Everything from the line containing "try lia; try" to the last line of the records must be returned verbatim; nothing else belongs in the output.

- Opening Delimiter -

(** Everything the seller-first driver guarantees. *)
Lemma seller_session_facts (bcfg scfg : Config) (seller_min : Z) (p : Product) (budget : Z)
    (out : Outcome) :
  test_seller_scenarios bcfg scfg seller_min p budget = Some out ->
  exists o,
    seller_opening scfg p = Some o /\
    Seller.opening_price (final_seller out) = Some o /\
    Forall (fun x => x <= budget) (your_offers (final_context out)) /\
    (exists l, seller_offers (final_context out) = o :: l) /\
    Forall (fun x => Z.min seller_min o <= x) (seller_offers (final_context out)) /\
    offers_below_opening o out /\
    current_round (final_context out) <= 10 /\
    (deal out = None -> current_round (final_context out) = 10) /\
    (forall w price, deal out = Some (w, price) ->
       price <= budget /\ (seller_min <= o -> seller_min <= price)).
Proof.
  unfold test_seller_scenarios. intros H.
  destruct (Seller.get_opening_price _ _) as [[seller [o om]]|] eqn:Ho; [|discriminate].
  apply get_opening_price_spec in Ho as [-> Ho]. simpl in Ho.
  exists o. split; [exact Ho|].
  destruct (Buyer.respond_to_seller_offer _ _ _ _) as [[[st bo] bm]|] eqn:Hb; [|discriminate].
  apply respond_price_le_budget in Hb as [Hbo Hst]. simpl in Hbo.
  destruct st.
  2:{ injection H as <-. specialize (Hst eq_refl). subst bo. unfold offers_below_opening.
      simpl. repeat split; intros; try discriminate;
        repeat match goal with H : Some _ = Some _ |- _ => injection H as; subst end;
        try lia; try (exists []; reflexivity); repeat constructor; lia. }
  all: assert (P1 : Forall (fun x => x <= budget) [bo]) by (constructor; auto);
    assert (P2 : Forall (fun x => Z.min seller_min o <= x <= o) [o]) by (constructor; [lia|auto]);
    pose proof (seller_loop_inv 10 bcfg (Seller.mkSeller seller_min scfg (Some o)) o eq_refl
                  _ _ _ _ H eq_refl P1 Hbo P2 ltac:(simpl; lia)) as HL;
    cbn [your_budget record_seller record_buyer start Seller.min_price seller_offers] in HL;
    destruct HL as (_ & -> & E3 & E4 & [l El] & E5 & E6 & E7 & E8);
    split; [reflexivity|]; split; [exact E3|]; split; [exists l; exact El|]; auto.
Qed.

- Closing Delimiter -

THE COMPLETED TASK:
        try lia; try (exists []; reflexivity); repeat constructor; lia. }
  all: assert (P1 : Forall (fun x => x <= budget) [bo]) by (constructor; auto);
    assert (P2 : Forall (fun x => Z.min seller_min o <= x <= o) [o]) by (constructor; [lia|auto]);
    pose proof (seller_loop_inv 10 bcfg (Seller.mkSeller seller_min scfg (Some o)) o eq_refl
                  _ _ _ _ H eq_refl P1 Hbo P2 ltac:(simpl; lia)) as HL;
    cbn [your_budget record_seller record_buyer start Seller.min_price seller_offers] in HL;
    destruct HL as (_ & -> & E3 & E4 & [l El] & E5 & E6 & E7 & E8);
    split; [reflexivity|]; split; [exact E3|]; split; [exists l; exact El|]; auto.
Qed.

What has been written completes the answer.